Auctus honore novo,' proprio cognomine lætus,
Fundamentum ædis Virque Lapisque jacit.
Quem Lætus-Lapis ipse jacit, lapis omine lætus
Continuò augendus stet, stet, honore novo.

In honours new, for high deserts arrayed,
Gladstone, auspicious name, this basement laid.
Glad stone, laid here by Gladstone's bounteous hand,
Still blest with honours new for ever, ever stand.'

With a few words of further criticism we must conclude our notice of these Early Annals. It might be supposed that distance of time would help to place past events in their proper perspective, and that unimportant events would not bulk too largely after the lapse of years. Such a theory would find scant support in Dr. Charles Wordsworth's pages. That 1 Sir John Gladstone had just received a baronetcy.

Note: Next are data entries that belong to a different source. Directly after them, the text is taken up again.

Definition same_object (v w : value) : bool :=
  match v, w with
  | VBuiltin a, VBuiltin b => String.eqb a b
  | VDict [], VDict [] => true
  | _, _ => false
  end.

Definition compare (op : cmpop) (v w : value) : result value :=
  match as_number v, as_number w with
  | Some x, Some y =>
      let c := (x ?= y)%Q in
      Ok (VBool match op, c with
                | Lt, Datatypes.Lt => true
                | Gt, Datatypes.Gt => true
                | LtE, (Datatypes.Lt | Datatypes.Eq) => true
                | GtE, (Datatypes.Gt | Datatypes.Eq) => true
                | Eq, Datatypes.Eq => true
                | NotEq, (Datatypes.Lt | Datatypes.Gt) => true
                | _, _ => false
                end)
  | _, _ =>
      match op with
      | Eq => Ok (VBool (same_object v w))
      | NotEq => Ok (VBool (negb (same_object v w)))
      | _ => Raise TypeError
      end
  end.

Section Eval.

Variables globals locals : namespace.

(** Name resolution: locals, then globals; the builtins are empty. *)
Definition load_name (id : string) : result value :=
  match locals !! id with
  | Some v => Ok v
  | None =>
      match globals !! id with
      | Some v => Ok v
      | None => Raise (NameError id)
      end
  end.

Fixpoint eval_expr (e : expr) : result value :=
  match e with
  | Constant v => Ok v
  | Name id => load_name id
  | Compare l op r =>
      bind (eval_expr l) (fun v =>
      bind (eval_expr r) (fun w =>
      compare op v w))
  | BoolAnd e1 e2 =>
      bind (eval_expr e1) (fun v =>
      if truthy v then eval_expr e2 else Ok v)
  | BoolOr e1 e2 =>
      bind (eval_expr e1) (fun v =>
      if truthy v then Ok v else eval_expr e2)
  end.
(** * check-disk-io: the metric registry and its exposition renderer

    A shallow embedding of [main.go]: the [MetricGroup] series with its
    [AddMetric] and [Output] methods, and [executeCheck], which fills the
    eleven series from the disk collaborators and prints them.

    Conventions of the embedding.
    - Go strings are byte strings: [string].
    - Go maps are [gmap]s.  A [range] over a map visits every entry once, in
      an order the language leaves open and that may change from one loop
      to the next: a loop over a map is therefore run along a _visit_, any
      permutation of the entries ([Go.range_order]), and a method that
      ranges over a map is a relation between its input and its results.
    - A [uint64] is a [Z]; a [float64] is a [spec_float] of precision 53.
    - Standard output is the list of the writes made so far, one string per
      [Printf] or [Println] call; the byte stream is their concatenation.
    - A nil-pointer dereference (a registry lookup that misses) is a panic:
      a statement returns [None]. *)

From Stdlib Require Import ZArith Ascii List.
From Stdlib Require Import Floats.SpecFloat.
From stdpp Require Import gmap strings list fin_maps pretty.

(** ** The Go primitives the program uses *)

Module Go.

Definition quote : string := String "034"%char EmptyString.
Definition newline : string := String "010"%char EmptyString.

Definition float64 : Type := spec_float.

(** The conversion [float64(n)] of a [uint64]: round to nearest, ties to even. *)
Definition float64_of_uint64 (n : Z) : float64 := binary_normalize 53 1024 n 0 false.

(** An [error] value is identified with the text of its [Error()] method. *)
Definition error : Type := string.

(** [strings.Join]. *)
Fixpoint Join (elems : list string) (sep : string) : string :=
  match elems with
  | [] => EmptyString
  | [s] => s
  | s :: rest => s +:+ sep +:+ Join rest sep
  end.

(** [fmt.Sprintf] on operands that are already text: [%s] and [%v] print the
    next operand, [%%] a percent sign; a verb without operand and a verb
    that does not fit a string print as [fmt] reports them.  Operands left
    over are not reported (the program never has any). *)
Fixpoint Sprintf (format : string) (args : list string) : string :=
  match format with
  | EmptyString => EmptyString
  | String c rest =>
      if Ascii.eqb c "%" then
        match rest with
        | EmptyString => "%!(NOVERB)"
        | String verb rest' =>
            if Ascii.eqb verb "%" then String "%" (Sprintf rest' args)
            else
              match args with
              | [] => "%!" +:+ String verb "(MISSING)" +:+ Sprintf rest' []
              | a :: args' =>
                  (if Ascii.eqb verb "s" || Ascii.eqb verb "v" then a
                   else "%!" +:+ String verb ("(string=" +:+ a +:+ ")"))
                  +:+ Sprintf rest' args'
              end
        end
      else String c (Sprintf rest args)
  end.

(** [fmt.Println] of one string. *)
Definition Println (s : string) : string := s +:+ newline.

(** The orders in which a [range] loop may visit the entries of a map. *)
Definition range_order `{Countable K} {V : Type} (m : gmap K V) (visit : list (K * V)) : Prop :=
  visit ≡ₚ map_to_list m.

End Go.

Import Go.

(** ** The gopsutil records ([disk.PartitionStat], [disk.IOCountersStat]) and
    the sensu status; only the fields [main.go] reads are kept. *)

Module disk.

Record PartitionStat : Type := {
  Device : string;
  Mountpoint : string
}.

Record IOCountersStat : Type := {
  ReadCount : Z;
  MergedReadCount : Z;
  WriteCount : Z;
  MergedWriteCount : Z;
  ReadBytes : Z;
  WriteBytes : Z;
  ReadTime : Z;
  WriteTime : Z;
  IopsInProgress : Z;
  IoTime : Z;
  WeightedIO : Z;
  Name : string
}.

End disk.

Module sensu.

Definition CheckStateOK : Z := 0.

End sensu.

(** ** [MetricGroup] and [Metric] *)

Record Metric : Type := {
  Tags : gmap string string;
  Value : float64
}.

Record MetricGroup : Type := {
  Comment : string;
  Type_ : string;
  Name : string;
  Metrics : list Metric
}.

(** [func (g *MetricGroup) AddMetric(tags, value)]: the receiver after the call. *)
Definition AddMetric (g : MetricGroup) (tags : gmap string string) (value : float64) : MetricGroup :=
  {| Comment := Comment g;
     Type_ := Type_ g;
     Name := Name g;
     Metrics := Metrics g ++ [ {| Tags := tags; Value := value |} ] |}.

(** The program state: what has been written and the registry, a map from
    series name to the series it points to. *)
Record Run : Type := {
  stdout : list string;
  groups : gmap string MetricGroup
}.

(** A statement either panics or yields the next state. *)
Definition Step : Type := Run → option Run.

Fixpoint run (stmts : list Step) (st : Run) : option Run :=
  match stmts with
  | [] => Some st
  | s :: rest => st' ← s st; run rest st'
  end.

Definition Printf (format : string) (args : list string) : Step :=
  λ st, Some {| stdout := stdout st ++ [Sprintf format args]; groups := groups st |}.

(** [metricGroups[key].AddMetric(tags, value)] *)
Definition AddMetric_at (key : string) (tags : gmap string string) (value : float64) : Step :=
  λ st, g ← groups st !! key;
        Some {| stdout := stdout st; groups := <[key := AddMetric g tags value]> (groups st) |}.

(** The registry literal of [executeCheck]. *)
Definition metricGroups_literal : list (string * MetricGroup) :=
  [ ("disk_read_bytes",
     {| Name := "disk_read_bytes"; Type_ := "COUNTER";
        Comment := "These values count the number of bytes read from or written to this block device.";
        Metrics := [] |});
    ("disk_write_bytes",
     {| Name := "disk_write_bytes"; Type_ := "COUNTER";
        Comment := "These values count the number of bytes read from or written to this block device.";
        Metrics := [] |});
    ("disk_read_count",
     {| Name := "disk_read_count"; Type_ := "COUNTER";
        Comment := "These values increment when an I/O request completes.";
        Metrics := [] |});
    ("disk_write_count",
     {| Name := "disk_write_count"; Type_ := "COUNTER";
        Comment := "These values increment when an I/O request completes.";
        Metrics := [] |});
    ("disk_read_time",
     {| Name := "disk_read_time"; Type_ := "COUNTER";
        Comment := "These values count the number of milliseconds that I/O requests have waited on this block device. If there are multiple I/O requests waiting, these values will increase at a rate greater than 1000/second; for example, if 60 read requests wait for an average of 30 ms, the read_time field will increase by 60*30 = 1800.";
        Metrics := [] |});
    ("disk_write_time",
     {| Name := "disk_write_time"; Type_ := "COUNTER";
        Comment := "These values count the number of milliseconds that I/O requests have waited on this block device. If there are multiple I/O requests waiting, these values will increase at a rate greater than 1000/second; for example, if 60 read requests wait for an average of 30 ms, the read_time field will increase by 60*30 = 1800.";
        Metrics := [] |});
    ("disk_io_time",
     {| Name := "disk_io_time"; Type_ := "COUNTER";
        Comment := "This value counts the number of milliseconds during which the device has had I/O requests queued.";
        Metrics := [] |});
    ("disk_weighted_io",
     {| Name := "disk_weighted_io"; Type_ := "COUNTER";
        Comment := "This value counts the number of milliseconds that I/O requests have waited on this block device. If there are multiple I/O requests waiting, this value will increase as the product of the number of milliseconds times the number of requests waiting (see disk_read_time for an example).";
        Metrics := [] |});
    ("disk_iops_in_progress",
     {| Name := "disk_iops_in_progress"; Type_ := "GAUGE";
        Comment := "This value counts the number of I/O requests that have been issued to the device driver but have not yet completed. It does not include I/O requests that are in the queue but not yet issued to the device driver.";
        Metrics := [] |});
    ("disk_merged_read_count",
     {| Name := "disk_merged_read_count"; Type_ := "COUNTER";
        Comment := "Reads and writes which are adjacent to each other may be merged for efficiency. Thus, two 4K reads may become one 8K read before it is ultimately handed to the disk, and so it will be counted (and queued) as only one I/O. These fields lets you know how often this was done.";
        Metrics := [] |});
    ("disk_merged_write_count",
     {| Name := "disk_merged_write_count"; Type_ := "COUNTER";
        Comment := "Reads and writes which are adjacent to each other may be merged for efficiency. Thus, two 4K reads may become one 8K read before it is ultimately handed to the disk, and so it will be counted (and queued) as only one I/O. These fields lets you know how often this was done.";
        Metrics := [] |}) ].

Definition metricGroups : gmap string MetricGroup := list_to_map metricGroups_literal.

(** The tag-set literal built for one counter record. *)
Definition record_tags (p : disk.PartitionStat) (v : disk.IOCountersStat) : gmap string string :=
  <["mountpoint" := disk.Mountpoint p]> (<["device" := disk.Name v]> ∅).

(** The body of [for _, v := range diskio]: eleven appends, in program order. *)
Definition record_body (p : disk.PartitionStat) (v : disk.IOCountersStat) : list Step :=
  let tags := record_tags p v in
  [ AddMetric_at "disk_read_bytes" tags (float64_of_uint64 (disk.ReadBytes v));
    AddMetric_at "disk_write_bytes" tags (float64_of_uint64 (disk.WriteBytes v));
    AddMetric_at "disk_read_count" tags (float64_of_uint64 (disk.ReadCount v));
    AddMetric_at "disk_write_count" tags (float64_of_uint64 (disk.WriteCount v));
    AddMetric_at "disk_read_time" tags (float64_of_uint64 (disk.ReadTime v));
    AddMetric_at "disk_write_time" tags (float64_of_uint64 (disk.WriteTime v));
    AddMetric_at "disk_io_time" tags (float64_of_uint64 (disk.IoTime v));
    AddMetric_at "disk_weighted_io" tags (float64_of_uint64 (disk.WeightedIO v));
    AddMetric_at "disk_iops_in_progress" tags (float64_of_uint64 (disk.IopsInProgress v));
    AddMetric_at "disk_merged_read_count" tags (float64_of_uint64 (disk.MergedReadCount v));
    AddMetric_at "disk_merged_write_count" tags (float64_of_uint64 (disk.MergedWriteCount v)) ].

(** What a collaborator call returns: the value and the error, as Go does. *)
Definition PartitionsResult : Type := list disk.PartitionStat * option error.
Definition IOCountersResult : Type := gmap string disk.IOCountersStat * option error.

Section Program.

(** [fmt.Sprintf("%v", x)] for a [float64] [x]: the formatter of the Go library. *)
Variable Sprintf_v : float64 → string.

(** The collaborators: [disk.Partitions(false)] and [disk.IOCounters(device)]. *)
Variable Partitions : PartitionsResult.
Variable IOCounters : string → IOCountersResult.

(** The inner loop of [Output] over the tags of one observation, along a visit. *)
Definition tagStr_loop (visit : list (string * string)) : string :=
  foldl (λ tagStr kv,
           let tagStr := if bool_decide (0 < String.length tagStr) then tagStr +:+ "," else tagStr in
           tagStr +:+ kv.1 +:+ "=" +:+ quote +:+ kv.2 +:+ quote)
        EmptyString visit.

(** One iteration of [for _, m := range g.Metrics]: the line it prints. *)
Definition metric_line (name : string) (visit : list (string * string)) (value : float64) : string :=
  let tagStr := tagStr_loop visit in
  let tagStr := if bool_decide (0 < String.length tagStr) then "{" +:+ tagStr +:+ "}" else tagStr in
  Println (Join [name +:+ tagStr; Sprintf "%v" [Sprintf_v value]] " ").

(** [func (g *MetricGroup) Output()] along one visit per observation: the
    receiver after the call and the writes, in order. *)
Definition Output_with (g : MetricGroup) (visits : list (list (string * string)))
  : MetricGroup * list string :=
  (g,
   [ Sprintf ("# HELP %s [%s] %s" +:+ newline) [Name g; Type_ g; Comment g];
     Sprintf ("# TYPE %s %s" +:+ newline) [Name g; Type_ g] ]
   ++ zip_with (λ m visit, metric_line (Name g) visit (Value m)) (Metrics g) visits
   ++ [ Println EmptyString ]).

Definition Output (g : MetricGroup) (r : MetricGroup * list string) : Prop :=
  ∃ visits, Forall2 (λ m visit, range_order (Tags m) visit) (Metrics g) visits
            ∧ r = Output_with g visits.

(** The body of [for _, p := range parts], along a visit of [diskio]. *)
Definition partition_body (p : disk.PartitionStat) (visit : list (string * disk.IOCountersStat))
  : list Step :=
  match (IOCounters (disk.Device p)).2 with
  | Some err => [ Printf "Failed to get IO counters, error: %v" [err] ]
  | None => []
  end
  ++ concat (map (λ kv, record_body p kv.2) visit).

(** [executeCheck] up to the render loop: the statements run, given the
    visit of each [diskio]. *)
Definition collection (visits : list (list (string * disk.IOCountersStat))) : list Step :=
  match Partitions.2 with
  | Some err => [ Printf "Failed to get partitions, error: %v" [err] ]
  | None => []
  end
  ++ concat (zip_with partition_body Partitions.1 visits).
(** A record with a "question" and an "answer" field. *)
Definition qa_record (item : pyval) : Prop :=
  exists fields question answer,
    item = PyDict fields
    /\ field_of fields "question" = Some question
    /\ field_of fields "answer" = Some answer.

(** The text of a field, or the default written for a missing one. *)
Definition text_or (default : string) (field : option pyval) : string :=
  match field with
  | Some v => str v
  | None => default
  end.

(** The lines the loop of [get_knowledge_base] writes for one entry of
    [enumerate]. *)
Definition lines_of (entry : Z * pyval) : string :=
  Server.loop_body EmptyString entry.

End Spec.

(** ** Sample stores *)

Module Samples.
Import Py Server.

Definition server_py : string := "/srv/apps/server.py".

(** A decoder that knows the texts [json.dumps] writes for the given values
    and rejects every other text. *)
Fixpoint decoder (known : list pyval) (text : string) : outcome pyval :=
  match known with
  | [] => Raised (JSONDecodeError "Expecting value: line 1 column 1 (char 0)")
  | v :: rest =>
      if String.eqb text (json_dumps v 2) then Returned v else decoder rest text
  end.

(** A disk with a single file, the store, next to [server_py]. *)
Definition disk_with (content : string) : filesystem :=
  fun path =>
    if String.eqb path "/srv/apps/data/knowledge_base.json"
    then Some (RegularFile content) else None.

Definition empty_disk : filesystem := fun _ => None.

Definition two_records : pyval :=
  PyList [PyDict [("question", PyStr "What is MCP?");
                  ("answer", PyStr "A protocol for tools.")];
          PyDict [("answer", PyInt 42);
                  ("question", PyStr "What is the answer?")]].

Definition mixed_items : pyval :=
  PyList [PyStr "loose text";
          PyDict [("question", PyStr "Only a question")];
          PyDict [("answer", PyStr "Only an answer")]].

Definition single_object : pyval :=
  PyDict [("title", PyStr "FAQ"); ("entries", PyList [PyInt 1; PyInt 2])].

End Samples.

(** ** The vocabulary of the specification, for the orchestrator *)

Module Dialogue.
Import Py.
Import Client.

(** The first completion request of a query: the user message alone, and
    the model free to call tools. *)
Definition first_request (self : MCPOpenAIClient) (tools : list tool) (query : string)
  : completion_request :=
  {| rq_model := model self;
     rq_messages := [UserMessage query];
     rq_tools := map manifest_of tools;
     rq_tool_choice := "auto" |}.

(** The second completion request: the whole conversation, and tool calls
    disabled. *)
Definition final_request (self : MCPOpenAIClient) (tools : list tool)
           (conversation : list conversation_entry) : completion_request :=
  {| rq_model := model self;
     rq_messages := conversation;
     rq_tools := map manifest_of tools;
     rq_tool_choice := "none" |}.

(** The tool invocations among some events, in the order they were made. *)
Fixpoint tool_invocations (events : list event) : list (string * pyval) :=
  match events with
  | [] => []
  | CallTool name arguments :: rest => (name, arguments) :: tool_invocations rest
  | _ :: rest => tool_invocations rest
  end.

(** The completion requests among some events. *)
Fixpoint completion_requests (events : list event) : list completion_request :=
  match events with
  | [] => []
  | ChatCompletion request :: rest => request :: completion_requests rest
  | _ :: rest => completion_requests rest
  end.

(** What the tool host is asked for a tool call whose argument payload
    decodes to [arguments], and the tool message that carries the text of
    the first content element of its result. *)
Definition invocation_of (tc : tool_call) (arguments : pyval) : event :=
  CallTool (fn_name (tc_function tc)) arguments.

Definition tool_message_of (tc : tool_call) (text : string) : conversation_entry :=
  ToolMessage (tc_id tc) text.

(** [answered env h calls answers]: handled one after the other from the
    history [h], each of [calls] has a payload that decodes, and the tool
    host answers it with a result whose first content element is a text;
    [answers] lists, call by call, the decoded arguments and that text. *)
Inductive answered (env : environment)
  : history -> list tool_call -> list (pyval * string) -> Prop :=
| answered_none (h : history) : answered env h [] []
| answered_next (h : history) (tc : tool_call) (rest : list tool_call)
                (arguments : pyval) (result : call_tool_result)
                (text : string) (more : list content_block)
                (answers : list (pyval * string)) :
    json_loads env (fn_arguments (tc_function tc)) = Returned arguments ->
    session_call_tool env h (fn_name (tc_function tc)) arguments = Returned result ->
    result_content result = TextContent text :: more ->
    answered env (h ++ [invocation_of tc arguments])%list rest answers ->
    answered env h (tc :: rest) ((arguments, text) :: answers).

(** The events of handling [calls] with [answers], and the tool messages
    this adds to the conversation. *)
Definition invocations (calls : list tool_call) (answers : list (pyval * string))
  : list event :=
  map (fun ca => invocation_of (fst ca) (fst (snd ca))) (combine calls answers).

Definition tool_messages (calls : list tool_call) (answers : list (pyval * string))
  : list conversation_entry :=
  map (fun ca => tool_message_of (fst ca) (snd (snd ca))) (combine calls answers).

(** Text made of white space only. *)
Definition whitespace (s : string) : bool := blank s.

(** The capital of a small letter. *)
Definition capital (c : ascii) : ascii :=
  let n := N_of_ascii c in
  if ((97 <=? n) && (n <=? 122))%N then ascii_of_N (n - 32) else c.

(** [any_case word text]: [text] is [word], each letter in either case. *)
Fixpoint any_case (word text : string) : bool :=
  match word, text with
  | EmptyString, EmptyString => true
  | String c word', String d text' =>
      (Ascii.eqb d c || Ascii.eqb d (capital c)) && any_case word' text'
  | _, _ => false
  end.

(** A computation only ever adds to the history. *)
Definition extends {A : Type} (c : M A) : Prop :=
  forall h, exists done, snd (c h) = (h ++ done)%list.

End Dialogue.

(** ** Sample worlds *)

Module Scenario.
Import Py.
Import Client.

Definition kb_tool : tool :=
  {| tool_name := "get_knowledge_base";
     tool_description := Some "Retrieve the entire knowledge base as formatted string.";
     tool_inputSchema := PyDict [("type", PyStr "object"); ("properties", PyDict [])] |}.

(** A tool host that runs [Server.get_knowledge_base] over a disk holding
    the two sample records. *)
Definition host_call (h : history) (name : string) (arguments : pyval)
  : outcome call_tool_result :=
  if String.eqb name "get_knowledge_base" then
    match
      Server.get_knowledge_base
        (Samples.decoder [Samples.two_records])
        (Samples.disk_with (json_dumps Samples.two_records 2))
        Samples.server_py
    with
    | Returned text =>
        Returned {| result_content := [TextContent text]; isError := false |}
    | Raised e => Raised e
    end
  else Raised (OtherException "McpError" ("Unknown tool: " ++ name)).

(** A model with two replies: one to a request that lets it call tools, one
    to a request that does not. *)
Definition scripted_model (first final : chat_message)
           (h : history) (request : completion_request) : outcome chat_completion :=
  if String.eqb (rq_tool_choice request) "auto"
  then Returned {| choices := [{| message := first |}] |}
  else Returned {| choices := [{| message := final |}] |}.

Fixpoint inputs_so_far (h : history) : nat :=
  match h with
  | [] => O
  | Input _ :: rest => S (inputs_so_far rest)
  | _ :: rest => inputs_so_far rest
  end.

(** A terminal on which the given lines are typed, and then closed. *)
Definition typed (lines : list string) (h : history) (prompt : string)
  : outcome string :=
  match nth_error lines (inputs_so_far h) with
  | Some line => Returned line
  | None => Raised (EOFError "EOF when reading a line")
  end.

Definition world (first final : chat_message) (lines : list string) : environment :=
  {| session_list_tools := fun _ => Returned [kb_tool];
     completions_create := scripted_model first final;
     session_call_tool := host_call;
     input := typed lines;
     json_loads := Samples.decoder [PyDict []; PyDict [("topic", PyStr "mcp")]] |}.

(** A host that is down: every request to it fails. *)
Definition offline (first final : chat_message) (lines : list string) : environment :=
  {| session_list_tools := fun _ => Raised (OtherException "McpError" "Connection closed");
     completions_create := scripted_model first final;
     session_call_tool := fun _ _ _ => Raised (OtherException "McpError" "Connection closed");
     input := typed lines;
     json_loads := Samples.decoder [PyDict []] |}.

Definition kb_call : tool_call :=
  {| tc_id := "call_1";
     tc_function := {| fn_name := "get_knowledge_base"; fn_arguments := "{}" |} |}.

Definition asks_for_kb : chat_message :=
  {| Client.content := None; tool_calls := Some [kb_call] |}.

Definition plain_reply (text : string) : chat_message :=
  {| Client.content := Some text; tool_calls := None |}.

(** A second call, with an argument. *)
Definition topic_call : tool_call :=
  {| tc_id := "call_2";
     tc_function :=
       {| fn_name := "get_knowledge_base";
          fn_arguments := json_dumps (PyDict [("topic", PyStr "mcp")]) 2 |} |}.

Definition asks_twice : chat_message :=
  {| Client.content := None; tool_calls := Some [kb_call; topic_call] |}.

(** The text [host_call] answers with. *)
Definition kb_text : string :=
  Spec.heading
  ++ Spec.qa_block 1 "What is MCP?" "A protocol for tools."
  ++ Spec.qa_block 2 "What is the answer?" "42".

Definition kb_result : call_tool_result :=
  {| result_content := [TextContent kb_text]; isError := false |}.

Definition reply_of (m : chat_message) : chat_completion :=
  {| choices := [{| message := m |}] |}.

End Scenario.

(** ** The life of the client: [connect_to_server], [cleanup] and [main] *)

Module Lifecycle.
Import Py.
Import Client.

(** The two async context managers the client enters on its exit stack. *)
Inductive resource : Type :=
| StdioTransport (command : string) (args : list string)
| Session.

his book contains much that is of interest, we have already sufficiently shown; but the reader is wearied by lack of proportion and absence of pruning. The volume is spun out to inordinate length. There is more than ordinary disregard of that artistic effort which ought always to be bestowed on a work designed to describe a scholarly career. It is a marked deficiency in much English, as compared with French, prose literature, that it is essentially inferior in style, and these Early Annals suggest that classical scholarship is not incompatible with heaviness in English composition and a straggling invertebrate patchwork of original letterpress and quotation. Nor are these blemishes lamentable on artistic. grounds alone. We think the author hardly does himself or his work justice in quoting at so great length the complimentary letters of his wide circle of friends on each and every point of his Winchester life. Surely his own standing there needs no such bolstering as mere acknowledgment of the receipt of a sermon which the recipient has not yet had time to read or commendation in terms of general politeness. Even the quaint conceit of a copy of Latin verses written by his favourite pigs to the absent Warden becomes a little wearisome when the theme is repeated next year by the cows. A lover's 'new found ballad to his mistress' eyebrows,' when prettily turned, may rank as a fair specimen of vers de société, but with the memory of that and of the exquisite Latin epitaph upon a first, lost love, we are conscious of some impatience on being presented with a copy of lines addressed to the lady who replaced her. We should be grieved if these redundancies turned readers aside from the record of a life devoted to scholarly and religious pursuits with exemplary purity of purpose and with undeviating fidelity to the guidance and spirit of the Church, of which Dr. Charles Wordsworth has ever been one of the truest sons.